All the seam allowances made these ones really hard to trace. I really should have gotten a circle template like we had in engineering school, because my traced circles were not really good, so of course, my quilted circles aren't that great either.

Here are the traced blocks:

And here are the blocks with quilting:

And the back of the blocks.  Really, except the circles not being circular, I'm pretty happy with the quilting.  One thing I'm not too thrilled with is the way the pattern is designed these will get cut down to 8" blocks (about on the edge line of the quilting, though those aren't 100% accurate) so the outside of each pattern gets cut off.  I might cut 1/4" outside that line, so that IT gets covered with the binding strip, but the quilting pattern doesn't.  But I'm not sure.

This would have probably been easier to read if I kept the blocks in the same order for each section. But moving pictures around on blogger is surprisingly hard.  Sorry!

Wednesday, May 14, 2014

Building Blocks: Post 1

I started a new quilt a long. It is with Leah Day (of course!) and designed to take all year. It teaches quilting and piecing skills.  This quilt is marked, which is new to me- everything I've done has been free handed.  I also really need piecing help.

Here's the pattern if you want to join along: http://www.leahday.com/shop/product/building-blocks-download-quilt-pattern/

Because of my injury, I can only quilt for about 30-40 minutes before I'm getting tired, but quilting is actually one of the few things that isn't hurting my neck. The brace actually holds me in just the right position for quilting, so I'm not hunching like I normally do! When I get it off, maybe I need to throw it into the sewing room :)

But I've been able to work a little at a time and get things done.

Here are the blocks pieced and marked for quilting.  Things start very simple, but since only 2 of the 3 have a real sharp point in the middle of the piecing, I needed simple!
For these blocks, I used a flashlight under a glass table to trace.  I'm using a chalk pencil to mark, and I think I might need something with a finer line for future designs, especially as they get more complicated, it is hard to mark accurately.

And here are the backs of the blocks.  I'm very happy with my stitch length, good and consistent.  The block with all the straight lines has some pretty bad build up where I had to travel stitch in the ditch.
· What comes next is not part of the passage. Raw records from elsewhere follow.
(** * ReedOut: the live-operations core

    A shallow embedding of the cron evaluator, the lifecycle scheduler,
    the telemetry collector, the console bridge and the schedule
    handlers of ReedOut, with the properties of their specification
    stated and proved (or refuted) on it, and further properties of the
    code.

    Conventions.
    - A Go [int] is a 64-bit two's-complement integer: a [Z] with the
      wrap-around written out ([Go.wrap_int]).  A [uint64] is a [Z] in
      [0, 2^64) with [Go.wrap_u64].
    - A Go [string] is a [string] of bytes.
    - A [(T, error)] result is an [outcome]; the third constructor,
      [OutOfFuel], stands for a loop that has not finished within the
      iteration budget of the model (the Go loops over [int] can wrap
      around and run on).
    - The SQLite store is a record of in-memory tables; a statement on it
      succeeds, except the insert of a schedule that breaks a key
      constraint.  The container runtime and the backup service are
      functions supplied by the environment. *)

From Stdlib Require Import ZArith Lia Bool List Ascii String.
From Stdlib Require Import Floats.SpecFloat.
From stdpp Require Import base option list strings gmap fin_maps pretty.
From Equations Require Import Equations.

Local Open Scope string_scope.
Local Open Scope list_scope.
Local Open Scope Z_scope.

(* ===================================================================== *)
(** * Part I: the model *)
(* ===================================================================== *)

(** ** Results of fallible, possibly unfinished computations *)

Inductive outcome (E A : Type) : Type :=
| Ok (a : A)
| Err (e : E)
| OutOfFuel.
Arguments Ok {E A} a.
Arguments Err {E A} e.
Arguments OutOfFuel {E A}.

Definition outcome_bind {E A B} (f : A -> outcome E B) (m : outcome E A)
  : outcome E B :=
  match m with
  | Ok a => f a
  | Err e => Err e
  | OutOfFuel => OutOfFuel
  end.

#[global] Instance outcome_mbind E : MBind (outcome E) := @outcome_bind E.
#[global] Instance outcome_mret E : MRet (outcome E) := @Ok E.

Definition is_ok {E A} (m : outcome E A) : bool :=
  match m with Ok _ => true | _ => false end.

Ltac unfold_outcome :=
  unfold mbind, mret, outcome_mbind, outcome_mret, outcome_bind in *.

(** ** The parts of Go's runtime and standard library the code uses *)

Module Go.

(** [int] on a 64-bit platform. *)
Definition int_min : Z := - 2 ^ 63.
Definition int_max : Z := 2 ^ 63 - 1.
Definition wrap_int (z : Z) : Z := (z + 2 ^ 63) mod 2 ^ 64 - 2 ^ 63.
Definition in_int (z : Z) : bool := (int_min <=? z) && (z <=? int_max).

(** [uint64], [uint32] and the conversion [int64(u)]. *)
Definition wrap_u64 (z : Z) : Z := z mod 2 ^ 64.
Definition int64_of_u64 (u : Z) : Z := wrap_int u.

(** ASCII helpers. *)
Definition code (c : ascii) : Z := Z.of_nat (nat_of_ascii c).

Definition digit_of (c : ascii) : option Z :=
  let n := code c in
  if (48 <=? n) && (n <=? 57) then Some (n - 48) else None.

Fixpoint digits_value (acc : Z) (s : string) : option Z :=
  match s with
  | EmptyString => Some acc
  | String c r =>
      match digit_of c with
      | Some d => digits_value (10 * acc + d) r
      | None => None
      end
  end.

(** [strconv.Atoi]: an optional sign, then one or more decimal digits,
    and the value must fit an [int]. *)
Definition Atoi (s : string) : option Z :=
  let '(neg, body) :=
    match s with
    | String a r =>
        if Ascii.eqb a "-" then (true, r)
        else if Ascii.eqb a "+" then (false, r)
        else (false, s)
    | EmptyString => (false, s)
    end in
  match body with
  | EmptyString => None
  | _ =>
      match digits_value 0 body with
      | Some n =>
          let v := if neg then - n else n in
          if in_int v then Some v else None
      | None => None
      end
  end.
Ditches are my nemesis, and straight lines aren't exactly my favorite...

And finally- what the blocks look like on the front.  For ease of quilting, the blocks are pieced as 10" squares, but they will be cut down to 8" squares when they are pieced together.  A little wasteful, but having something to hold onto, as well as quilting on a small square instead of a large quilt really facilitates learning to quilt!